Records to use:
⁂
(** * inject.py: the remote export resolver and the injection sequence

    A shallow embedding of [src/inject.py].  The Windows calls the script
    makes through [ctypes] are not code of the script: they are taken as a
    record [OS] of responses, and every call the script issues is recorded
    in a chronological trace of [event]s.  Python control flow (early
    [return], raised exceptions, [try]/[finally]) is kept by a small monad
    over that trace. *)

From Stdlib Require Import ZArith List String Ascii Bool Lia.
From Stdlib Require Import Strings.Byte.
Import ListNotations.
Local Open Scope Z_scope.

(* ================================================================== *)
(** ** Bytes and [struct.unpack_from] *)

Definition bytes := list byte.

Definition byte_to_Z (b : byte) : Z := Z.of_N (Byte.to_N b).

(** Little-endian value of a byte string. *)
Fixpoint le_decode (bs : bytes) : Z :=
  match bs with
  | [] => 0
  | b :: r => byte_to_Z b + 256 * le_decode r
  end.

(** [struct.unpack_from(fmt, data, off)[0]] for an unsigned little-endian
    field of [width] bytes: [None] stands for [struct.error] (the buffer
    does not hold [width] bytes from [off]).  Every offset the script
    passes is non-negative. *)
Definition unpack_from (width : nat) (data : bytes) (off : Z) : option Z :=
  let field := firstn width (skipn (Z.to_nat off) data) in
  if (0 <=? off) && Nat.eqb (List.length field) width
  then Some (le_decode field) else None.

Fixpoint bytes_eqb (a b : bytes) : bool :=
  match a, b with
  | [], [] => true
  | x :: a', y :: b' => Byte.eqb x y && bytes_eqb a' b'
  | _, _ => false
  end.

(** [data.split(b'\x00')[0]]: the bytes before the first zero byte, all of
    [data] when it holds none. *)
Fixpoint split0 (data : bytes) : bytes :=
  match data with
  | [] => []
  | b :: r => if Byte.eqb b x00 then [] else b :: split0 r
  end.

(** [(ctypes.c_byte * n)()] after a call that copied [copied] to its start:
    a buffer of exactly [n] bytes, zero where nothing was copied.  Creating
    the buffer is taken to succeed: the [MemoryError] that ctypes raises
    when the interpreter cannot obtain [n] bytes (the three export arrays
    of [find_remote_export] are sized from counts read in the target) is
    not part of this model.  Statements below that are meant to hold
    whatever the target holds therefore say what [find_remote_export]
    does not return, rather than that it returns [None]. *)
Definition buffer (n : Z) (copied : bytes) : bytes :=
  firstn (Z.to_nat n) (copied ++ repeat x00 (Z.to_nat n)).

(** [s.encode('ascii')]: [None] stands for [UnicodeEncodeError]. *)
Definition is_ascii (c : ascii) : bool := (N_of_ascii c <? 128)%N.

Definition encode_ascii (s : string) : option bytes :=
  let cs := list_ascii_of_string s in
  if forallb is_ascii cs then Some (map byte_of_ascii cs) else None.

(** [s.encode('utf-8')] on the characters modelled here (code points below
    256): one byte below 128, two bytes from 128 on. *)
Definition utf8_char (c : ascii) : bytes :=
  let n := N_of_ascii c in
  if (n <? 128)%N then [byte_of_ascii c]
  else match Byte.of_N (192 + n / 64), Byte.of_N (128 + n mod 64) with
       | Some hi, Some lo => [hi; lo]
       | _, _ => []
       end.

Definition encode_utf8 (s : string) : bytes :=
  flat_map utf8_char (list_ascii_of_string s).

(** [s.lower()], character by character, on the code points a [string]
    holds (those below 256): the upper-case letters there are A to Z,
    U+00C0 to U+00D6 and U+00D8 to U+00DE, each 32 below its lower-case
    letter; every other code point is left as it is. *)
Definition is_upper (n : N) : bool :=
  (((65 <=? n) && (n <=? 90))
   || ((192 <=? n) && (n <=? 214))
   || ((216 <=? n) && (n <=? 222)))%N.

Definition lower_char (c : ascii) : ascii :=
  let n := N_of_ascii c in
  if is_upper n then ascii_of_N (n + 32) else c.

Fixpoint lower (s : string) : string :=
  match s with
  | EmptyString => EmptyString
  | String c r => String (lower_char c) (lower r)
  end.

(* ================================================================== *)
(** ** Events, messages and exceptions *)

(** One constructor per message the script prints, carrying the values
    the message is formatted from (the banner of [main] and its build hint
    are one message each). *)
Inductive message :=
| ErrDllNotFound (dll_path : string)
| MsgOpening (process_id : Z)
| ErrOpenFailed (err : Z)
| ErrRunAsAdministrator
| MsgInjector (self_64bit : bool)
| MsgTarget (target_32bit : bool)
| MsgCrossArch
| ErrAllocFailed (err : Z)
| MsgAllocated (dll_size remote_memory : Z)
| ErrWriteFailed (err : Z)
| MsgWrote (bytes_written : Z)
| ErrNoKernel32
| ErrNoLoadLibraryA
| ErrGetProcAddressFailed (err : Z)
| MsgLoadLibraryAt (load_library_addr : Z)
| ErrExceeds32BitRange
| ErrCreateRemoteThreadFailed (err : Z)
| MsgThreadCreated (h_thread : Z)
| MsgWaiting
| MsgSuccess (exit_code : Z)
| WarnLoadLibraryNull
| WarnWaitTimedOut (wait_result : Z)
| MsgBanner (dll_path : string) (self_64bit : bool)
| MsgBuildFirst
| MsgSearching
| ErrProcessNotFound
| MsgFound (process_id : Z)
| MsgInjectionSuccessful
| MsgInjectionFailed.

(** The calls that leave the script. *)
Inductive event :=
| EvOpenProcess (process_id : Z)
| EvIsWow64Process (h : Z)
| EvVirtualAllocEx (h size : Z)
| EvWriteProcessMemory (h addr : Z) (data : bytes) (size : Z)
| EvReadProcessMemory (h addr size : Z)
| EvCreateToolhelp32Snapshot (process_id : Z)
| EvModule32Walk (snap : Z)
| EvGetModuleHandleW
| EvGetProcAddress (h_module : Z)
| EvCreateRemoteThread (h start param : Z)
| EvWaitForSingleObject (h ms : Z)
| EvGetExitCodeThread (h : Z)
| EvCloseHandle (h : Z)
| EvPrint (m : message).

Definition trace := list event.

Inductive exn :=
| UnicodeEncodeError
| AttributeError
| struct_error
| SystemExit (code : Z).

(* ================================================================== *)
(** ** The operating system as the script sees it *)

(** A [MODULEENTRY32] as far as the script reads it: the module name as
    [szModule.decode('utf-8', errors='ignore')] gives it, and the base
    address. *)
Record MODULEENTRY32 := {
  szModule : string;
  modBaseAddr : Z
}.

Record OS := {
  (** [os.path.exists], [os.path.abspath] *)
  path_exists : string -> bool;
  abspath : string -> string;
  (** [sys.argv] and the default payload path built from [__file__] *)
  argv : list string;
  default_dll_path : string;
  (** [psutil.process_iter(['pid', 'name'])]: the pid and the name in
      [proc.info] of each process, in order; the name is [None] where
      psutil could not read it *)
  process_iter : list (Z * option string);
  (** [ctypes.sizeof(ctypes.c_void_p)] *)
  sizeof_void_p : Z;
  get_last_error : Z;
  (** a handle, 0 for NULL *)
  OpenProcess : Z -> Z;
  IsWow64Process : Z -> bool;
  (** an address, 0 for NULL *)
  VirtualAllocEx : Z -> Z -> Z;
  (** the BOOL result and the count stored in [bytes_written] *)
  WriteProcessMemory : Z -> Z -> bytes -> Z -> bool * Z;
  (** the BOOL result and the bytes copied to the start of the caller's
      buffer; the answer may depend on the calls made so far *)
  ReadProcessMemory : trace -> Z -> Z -> Z -> bool * bytes;
  (** the snapshot handle (-1 for INVALID_HANDLE_VALUE) and the entries
      [Module32First]/[Module32Next] walk through *)
  CreateToolhelp32Snapshot : Z -> Z;
  Module32Walk : Z -> list MODULEENTRY32;
  GetModuleHandleW : Z;
  GetProcAddress : Z -> Z;
  CreateRemoteThread : Z -> Z -> Z -> Z;
  WaitForSingleObject : Z -> Z -> Z;
  GetExitCodeThread : Z -> Z
}.

(* ================================================================== *)
(** ** Python control flow over the trace *)

(** How a statement ends: it falls through with a value, the enclosing
    function returns, or an exception is raised. *)
Inductive ctl (R A : Type) :=
| Next (a : A)
| Return (r : R)
| Raise (e : exn).
Arguments Next {R A} a.
Arguments Return {R A} r.
Arguments Raise {R A} e.

Definition M (R A : Type) := trace -> ctl R A * trace.

Definition ret {R A} (a : A) : M R A := fun tr => (Next a, tr).

Definition bind {R A B} (c : M R A) (k : A -> M R B) : M R B :=
  fun tr =>
    match c tr with
    | (Next a, tr') => k a tr'
    | (Return r, tr') => (Return r, tr')
    | (Raise e, tr') => (Raise e, tr')
    end.

Definition return_ {R A} (r : R) : M R A := fun tr => (Return r, tr).
Definition raise {R A} (e : exn) : M R A := fun tr => (Raise e, tr).
Definition emit {R} (e : event) : M R unit := fun tr => (Next tt, tr ++ [e]).
Definition print {R} (m : message) : M R unit := emit (EvPrint m).

Declare Scope py_scope.
Delimit Scope py_scope with py.
Notation "x <- c ;; k" := (bind c (fun x => k))
  (at level 61, c at next level, right associativity) : py_scope.
Notation "' pat <- c ;; k" := (bind c (fun x => match x with pat => k end))
  (at level 61, pat pattern, c at next level, right associativity) : py_scope.
Notation "c ;; k" := (bind c (fun _ => k))
  (at level 61, right associativity) : py_scope.
Local Open Scope py_scope.

(** A call: the callee's [return] (or the value it falls off with) is the
    caller's value; an exception goes on to the caller. *)
Definition call {R R'} (body : M R R) : M R' R :=
  fun tr =>
    match body tr with
    | (Next r, tr') => (Next r, tr')
    | (Return r, tr') => (Next r, tr')
    | (Raise e, tr') => (Raise e, tr')
    end.

(** [try: body finally: fin] *)
Definition try_finally {R A} (body : M R A) (fin : M R unit) : M R A :=
  fun tr =>
    let (c, tr1) := body tr in
    match fin tr1 with
    | (Next _, tr2) => (c, tr2)
    | (Return r, tr2) => (Return r, tr2)
    | (Raise e, tr2) => (Raise e, tr2)
    end.

(** A value or the exception that [None] stands for. *)
Definition or_raise {R A} (e : exn) (o : option A) : M R A :=
  match o with
  | Some a => ret a
  | None => raise e
  end.
(** * libosmium: relation collector and string matcher

    A shallow embedding of

    - [include/osmium/util/string_matcher.hpp]  (module [StringMatcher])
    - [include/osmium/relations/collector.hpp]  (module [Relations])

    together with the properties of the design specification that
    concern them. *)

From Stdlib Require Import List ZArith Lia Bool Arith PeanoNat.
From Stdlib Require Import Ascii String.
From Stdlib Require Import Permutation Sorted.
Import ListNotations.

Set Implicit Arguments.

(* ================================================================== *)
(** * Part I: [osmium::StringMatcher]                                  *)
(* ================================================================== *)

Module StringMatcher.

Local Open Scope string_scope.

(** ** C strings

    A [std::string] is a sequence of arbitrary bytes; it is modelled by
    [string].  A [const char*] points at bytes that are read up to the
    first NUL; [c_str] hands out the bytes of a [std::string] followed
    by a terminator, so the C functions below see the bytes before the
    first NUL only. *)

Definition NUL : ascii := Ascii.zero.

(** What a C function reads through a [const char*]: the bytes before
    the first NUL. *)
Fixpoint cstr (p : string) : string :=
  match p with
  | EmptyString => EmptyString
  | String c p' => if Ascii.eqb c NUL then EmptyString else String c (cstr p')
  end.

(** [std::string::c_str()]: a pointer to the stored bytes (a terminator
    follows them). *)
Definition c_str (s : string) : string := s.
(** * typemold: the mapper-compilation and caching engine

    A shallow embedding of the mapping core of typemold, with the properties
    its specification states about it: the registry and the mapper factory
    ([src/registry.ts]: classes [MappingRegistryClass] and [MapperFactory]),
    the facade (class [Mapper]), the utilities ([getNestedValue],
    [pickKeys], [omitKeys]), and the decorators with the mapping builder
    ([src/decorators.ts]).

    Conventions of the embedding:
    - JavaScript values are plain data ([value]): a property read has no
      side effect and fails only on [null] and [undefined]; prototypes,
      accessors and proxies are not modelled, and the keys a mapper assigns
      are ordinary property names.
    - A JavaScript string is a Rocq [string], a sequence of 8-bit code
      units; the default ordering of [Array.prototype.sort] is the
      lexicographic ordering of code units ([String.leb]).
    - Module-level and static mutable state (the registry maps, the path
      cache, the global context), the [Reflect] metadata of the classes and
      the arrays callers pass in options live in one [State] record that
      every operation threads explicitly. The arrays are held by address, so
      that sorting one in place is seen by whoever holds it.
    - A thrown exception is the [Throw] case of [Result]; the state reached
      when the exception was raised is kept.
    - A function instance (a compiled mapper closure) is the record of its
      captured variables with a [fn_id] drawn at allocation: two closures
      are the same instance ([===]) exactly when they are equal.
    - Transform functions are pure functions of the source and the context
      that may throw; constructors of target classes only initialise
      fields. Decorators run when a class is defined, before any call: the
      metadata of a class does not change afterwards.
    - [Mapper.registerConverter] only fills a list nothing reads; it is
      left out.
    - The [trace] is ghost state: it records which collaborators were
      called (metadata reads, constructions, path lookups, transforms). *)

From Stdlib Require Import String Ascii ZArith.
From stdpp Require Import gmap strings list sorting pretty.
Lemma listed_branch_default : forall r0,
  status_code r0 <> 200%Z -> status_code r0 <> 201%Z ->
  listed_branch r0 = Ok (PStr "main").
Proof.
  intros r0 H200 H201. unfold listed_branch, get_repo_info_of.
  apply Z.eqb_neq in H200, H201. now rewrite H200, H201.
Qed.

Lemma list_repo_files_run : forall http gh owner repo l r0 d,
  http l (repo_request gh owner repo) = Ok r0 ->
  listed_branch r0 = Ok d ->
  list_repo_files http gh owner repo l
  = match listing_of (http (l ++ [repo_request gh owner repo])
                        (tree_request gh owner repo d)) with
    | Some tree =>
        (Ok tree,
         l ++ [repo_request gh owner repo; tree_request gh owner repo d])
    | None =>
        (Ok (match listing_of
                     (http (l ++ [repo_request gh owner repo;
                                  tree_request gh owner repo d])
                        (root_request gh owner repo)) with
             | Some contents => contents
             | None => PList []
             end),
         (l ++ [repo_request gh owner repo; tree_request gh owner repo d])
         ++ [root_request gh owner repo])
    end.
Proof.
  intros http gh owner repo l r0 d Hq Hd.
  unfold list_repo_files, get_repo_info.
  unfold bind at 1. unfold bind at 1. unfold send at 1.
  fold (repo_request gh owner repo). rewrite Hq. unfold lift at 1.
  unfold listed_branch in Hd.
  destruct (get_repo_info_of r0) as [ri | e]; [| discriminate].
  unfold bind at 1. unfold lift at 1. rewrite Hd.
  unfold bind at 1. fold (tree_request gh owner repo d).
  rewrite listing_run.
  replace (l ++ [repo_request gh owner repo; tree_request gh owner repo d])
    with ((l ++ [repo_request gh owner repo])
          ++ [tree_request gh owner repo d])
    by now rewrite <- app_assoc.
  destruct (listing_of _) as [tree |]; [reflexivity |].
  unfold bind at 1. fold (root_request gh owner repo).
  rewrite listing_run.
  destruct (listing_of _); reflexivity.
Qed.

(** X5. [list_repo_files] asks for the metadata, then for the tree of the
    branch it names, which is [main] when the metadata request was refused,
    and for the root listing only when the tree request gave no 200 with
    JSON.  Once the metadata is read nothing raises, and with neither
    listing the result is the empty list. *)
Theorem list_repo_files_falls_back : forall http gh owner repo l r0,
  http l (repo_request gh owner repo) = Ok r0 ->
  (status_code r0 <> 200%Z -> status_code r0 <> 201%Z ->
   listed_branch r0 = Ok (PStr "main"))
  /\ forall d, listed_branch r0 = Ok d ->
       let l1 := l ++ [repo_request gh owner repo;
                       tree_request gh owner repo d] in
       list_repo_files http gh owner repo l
       = match listing_of (http (l ++ [repo_request gh owner repo])
                             (tree_request gh owner repo d)) with
         | Some tree => (Ok tree, l1)
         | None =>
             (Ok (match listing_of (http l1 (root_request gh owner repo)) with
                  | Some contents => contents
                  | None => PList []
                  end),
              l1 ++ [root_request gh owner repo])
         end.
Proof.
  intros http gh owner repo l r0 Hq. split.
  - apply listed_branch_default.
  - intros d Hd l1. subst l1.
    exact (list_repo_files_run http gh owner repo l r0 d Hq Hd).
Qed.

Lemma list_repo_files_falls_back_witness :
  listed_branch not_found_answer = Ok (PStr "main")
  /\ list_repo_files remote_nothing acme "acme" "widgets" []
     = (Ok (PList []),
        [repo_request acme "acme" "widgets";
         tree_request acme "acme" "widgets" (PStr "main");
         root_request acme "acme" "widgets"]).
Proof.
  destruct (list_repo_files_falls_back remote_nothing acme "acme" "widgets"
              [] not_found_answer eq_refl) as [Hmain Hrun].
  split.
  - apply Hmain; discriminate.
  - apply (Hrun (PStr "main")). apply Hmain; discriminate.
Defined.

(** X6. A repository of which GitHub serves nothing lists as an empty one:
    when every API request is answered, none with a 200 or a 201,
    [api_list_files] answers 200 with no files. *)
Theorem api_list_files_hides_a_failed_listing :
  forall http sess args owner p l,
  owner_of sess args = Some owner -> owner <> "" ->
  strip (args_get_default "repo" "" args) <> "" ->
  pat sess = Some p -> p <> "" ->
  (forall l' c, exists r,
      http l' (Api p c) = Ok r
      /\ status_code r <> 200%Z /\ status_code r <> 201%Z) ->
  fst (api_list_files http sess args l)
  = Ok (jsonify (_json_ok [("files", PList [])]) 200).
Proof.
  intros http sess args owner p l Ho Hone Hrepo Hp Hpne Hfail.
  unfold api_list_files. rewrite Ho.
  apply String.eqb_neq in Hone, Hrepo. rewrite Hone, Hrepo. cbn [orb].
  rewrite Hp, (get_gh_some sess p Hp Hpne).
  set (gh := mkGitHubAPI p). set (repo := strip _).
  destruct (Hfail l (GetRepo owner repo)) as [r0 [Hq0 [H200 H201]]].
  assert (Hrun := list_repo_files_run http gh owner repo l r0 _ Hq0
                    (listed_branch_default r0 H200 H201)).
  assert (Hnone : forall l' c, listing_of (http l' (Api p c)) = None).
  { intros l' c. destruct (Hfail l' c) as [r [Hq [H2 _]]]. rewrite Hq.
    simpl. apply Z.eqb_neq in H2. now rewrite H2. }
  unfold tree_request, root_request in Hrun. cbn [token gh] in Hrun.
  rewrite !Hnone in Hrun.
  unfold try_except at 1. unfold bind at 1. unfold try_except at 1.
  rewrite Hrun. reflexivity.
Qed.
(** * A media-retrieval proxy: job store, delivery state machine, path recovery

    Shallow embedding of [main.py].  The program keeps its jobs in a Python
    dictionary guarded by one lock, talks to the file system, to the
    extraction engine (yt-dlp) and to a cloud relay (Google Drive), and is
    driven by HTTP requests that run concurrently with background workers.

    - data: a job is a record, the job table a [gmap string Job], the file
      system a [gmap path fnode];
    - effects: every source function is a program of type [prog R], a tree
      of atomic actions ([with self._lock:] blocks, file-system calls, calls
      of the external collaborators) ending in a return value or a raised
      exception;
    - semantics: [run] executes one program to completion, [schedule]
      interleaves the programs of several requests action by action;
    - properties: what one call returns and leaves behind is proved on
      [run]; what holds in every reachable state of the server is proved on
      [schedule], from what each program may do to the job table ([within],
      [acts], [obeys]).

    Outside the embedding: the desktop and command-line front ends, the
    loading of credentials and the inside of the Drive client (their
    results are answers of the environment), and the absolute URLs that
    [_format_job] adds to a response; of the helpers behind those URLs only
    [_first_forwarded] is embedded.  [Path.exists] is taken to answer for
    every path; [is_file] and [is_dir], which [resolve_ffmpeg_location]
    calls on a path of the request, pass on what [os.stat] raises. *)

From stdpp Require Import base option gmap strings list.
From Stdlib Require Import ZArith Ascii String.

Open Scope string_scope.
Open Scope Z_scope.

(** ** Paths (pathlib) *)

(** A [Path] is the list of its components; [str] joins them again.  The
    round trip [Path(str(p))] is the identity on such paths, so the job
    table stores paths where the source stores [str(path)]. *)
Abbreviation path := (list string).

Definition name (p : path) : string := List.last p "".

Definition parent (p : path) : path := List.removelast p.

Fixpoint path_str (p : path) : string :=
  match p with
  | [] => "."
  | [c] => c
  | c :: p' => c +:+ "/" +:+ path_str p'
  end.

(** ** The fragment pattern [\.f\d+(\.\w+)$]

    A name is the UTF-8 text of a Python string.  On the ASCII range [\d]
    is [0-9] and [\w] is [A-Za-z0-9_]; beyond it Python decides by the
    Unicode tables.  A character class is therefore given by its width
    function: [cls s] is the number of bytes of the character at the head
    of [s] when that character belongs to the class, and 0 when it does
    not. *)
Definition is_digit (c : ascii) : bool :=
  let n := nat_of_ascii c in (48 <=? n)%nat && (n <=? 57)%nat.

Definition is_word (c : ascii) : bool :=
  let n := nat_of_ascii c in
  is_digit c
  || ((65 <=? n)%nat && (n <=? 90)%nat)
  || ((97 <=? n)%nat && (n <=? 122)%nat)
  || (n =? 95)%nat.

Definition is_ascii (c : ascii) : bool := (nat_of_ascii c <? 128)%nat.

(** The class of the ASCII characters that satisfy [p]. *)
Definition ascii_class (p : ascii -> bool) (s : string) : nat :=
  match s with
  | String c _ => if p c then 1%nat else 0%nat
  | EmptyString => 0%nat
  end.

(** [skip p s] drops the longest prefix of [s] whose characters satisfy [p]
    (a greedy [p+] or [p*] on single bytes). *)
Fixpoint skip (p : ascii -> bool) (s : string) : string :=
  match s with
  | String c s' => if p c then skip p s' else s
  | EmptyString => EmptyString
  end.

(** All characters of [s] satisfy [p]. *)
Fixpoint all_chars (p : ascii -> bool) (s : string) : bool :=
  match s with
  | EmptyString => true
  | String c s' => p c && all_chars p s'
  end.

Fixpoint dots (s : string) : nat :=
  match s with
  | EmptyString => 0%nat
  | String c s' => ((if Ascii.eqb c "." then 1 else 0) + dots s')%nat
  end.

(** [behind n s]: [s] without its first [n] bytes. *)
Fixpoint behind (n : nat) (s : string) : string :=
  match n, s with
  | S n', String _ s' => behind n' s'
  | _, _ => s
  end.

(** [skip_class cls fuel s] drops the longest prefix of [s] made of
    characters of the class (a greedy [+] or [*]); it looks at no more than
    [fuel] characters. *)
Fixpoint skip_class (cls : string -> nat) (fuel : nat) (s : string) : string :=
  match fuel with
  | O => s
  | S fuel' =>
      match cls s with
      | O => s
      | n => skip_class cls fuel' (behind n s)
      end
  end.

(** [$] matches at the end of the string and just before a final newline. *)
Definition at_end (s : string) : bool :=
  match s with
  | EmptyString => true
  | String c EmptyString => (nat_of_ascii c =? 10)%nat
  | _ => false
  end.

(** [frag_match digit word s]: does the pattern match at the first
    character of [s]?  The answer is group 1 followed by what the match
    leaves of [s], that is the text that replaces [s] in
    [re.sub(pattern, r"\1", s)]. *)
Definition frag_match (digit word : string -> nat) (s : string) : option string :=
  match s with
  | String c (String c' r) =>
      if Ascii.eqb c "." && Ascii.eqb c' "f" then
        let r1 := skip_class digit (String.length r) r in
        if (String.length r1 <? String.length r)%nat then
          match r1 with
          | String c1 r2 =>
              let r3 := skip_class word (String.length r2) r2 in
              if Ascii.eqb c1 "." && (String.length r3 <? String.length r2)%nat
                 && at_end r3
              then Some (String "." r2)
              else None
          | EmptyString => None
          end
        else None
      else None
  | _ => None
  end.

(** [re.sub(r"\.f\d+(\.\w+)$", r"\1", name)]: the leftmost match is
    replaced; after it nothing is left to match. *)
Fixpoint strip_fragment (digit word : string -> nat) (s : string) : string :=
  match frag_match digit word s with
  | Some r => r
  | None =>
      match s with
      | EmptyString => EmptyString
      | String c s' => String c (strip_fragment digit word s')
      end
  end.

(** [PurePath.suffix], [PurePath.stem]: split at the last dot unless it is
    the first or the last character of the name. *)
Fixpoint rfind_dot (s : string) : option nat :=
  match s with
  | EmptyString => None
  | String c s' =>
      match rfind_dot s' with
      | Some i => Some (S i)
      | None => if Ascii.eqb c "." then Some 0%nat else None
      end
  end.

Definition suffix (p : path) : string :=
  let n := name p in
  match rfind_dot n with
  | Some i =>
      if (0 <? i)%nat && (i <? String.length n - 1)%nat
      then String.substring i (String.length n - i) n else ""
  | None => ""
  end.

Definition stem (p : path) : string :=
  let n := name p in
  match rfind_dot n with
  | Some i =>
      if (0 <? i)%nat && (i <? String.length n - 1)%nat
      then String.substring 0 i n else n
  | None => n
  end.

(** [s.split('.f')[0]] *)
Fixpoint before_dot_f (s : string) : string :=
  match s with
  | String "." (String "f" _) => EmptyString
  | String c s' => String c (before_dot_f s')
  | EmptyString => EmptyString
  end.

(** [s.lstrip('.')] *)
Definition lstrip_dots (s : string) : string := skip (Ascii.eqb ".") s.

(** ** Exceptions *)

Inductive exn :=
| KeyError (key : string)
| ValueError (msg : string)
| FileNotFoundError (msg : string)
| OSError (msg : string)
| RuntimeError (msg : string)
| HTTPException (status_code : Z) (detail : string)
| LibraryError (msg : string).   (* anything raised inside yt-dlp or the Drive client *)

(** [str(exc)] *)
Definition exn_str (e : exn) : string :=
  match e with
  | KeyError k => "'" +:+ k +:+ "'"
  | ValueError m | FileNotFoundError m | OSError m | RuntimeError m | LibraryError m => m
  | HTTPException _ d => d
  end.

(** Python truthiness of an optional string: [None] and [""] are false. *)
Definition truthy (o : option string) : option string :=
  match o with
  | Some EmptyString | None => None
  | Some s => Some s
  end.

(** ** Format presets *)

Record preset := { label : string; format : string; description : string }.

Definition FORMAT_PRESETS : list (string * preset) :=
  [ ("auto",
     {| label := "Best (single file)"; format := "best";
        description := "เลือกไฟล์คุณภาพดีที่สุดแบบไฟล์เดียว (ไม่ต้องใช้ FFmpeg)" |});
    ("merge_best",
     {| label := "Best video + audio (ต้องมี FFmpeg)"; format := "bv*+ba/best";
        description := "เลือกวิดีโอและเสียงที่ดีที่สุดแล้วรวมไฟล์ (ต้องติดตั้ง FFmpeg)" |});
    ("video_only",
     {| label := "Video only"; format := "bv*";
        description := "ดาวน์โหลดเฉพาะวิดีโอ (ไม่มีเสียง)" |});
    ("audio_only",
     {| label := "Audio only"; format := "ba/best";
        description := "ดาวน์โหลดเฉพาะเสียง (เลือกคุณภาพดีที่สุด)" |}) ].

(** [FORMAT_PRESETS.get(key)] *)
Fixpoint presets_get (key : string) (l : list (string * preset)) : option preset :=
  match l with
  | [] => None
  | (k, v) :: l' => if String.eqb k key then Some v else presets_get key l'
  end.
⁂
Assignment: Look over the listing and return each line that holds "buffer".

Task solution:
    field of [width] bytes: [None] stands for [struct.error] (the buffer
    a buffer of exactly [n] bytes, zero where nothing was copied.  Creating
    the buffer is taken to succeed: the [MemoryError] that ctypes raises
Definition buffer (n : Z) (copied : bytes) : bytes :=
      buffer; the answer may depend on the calls made so far *)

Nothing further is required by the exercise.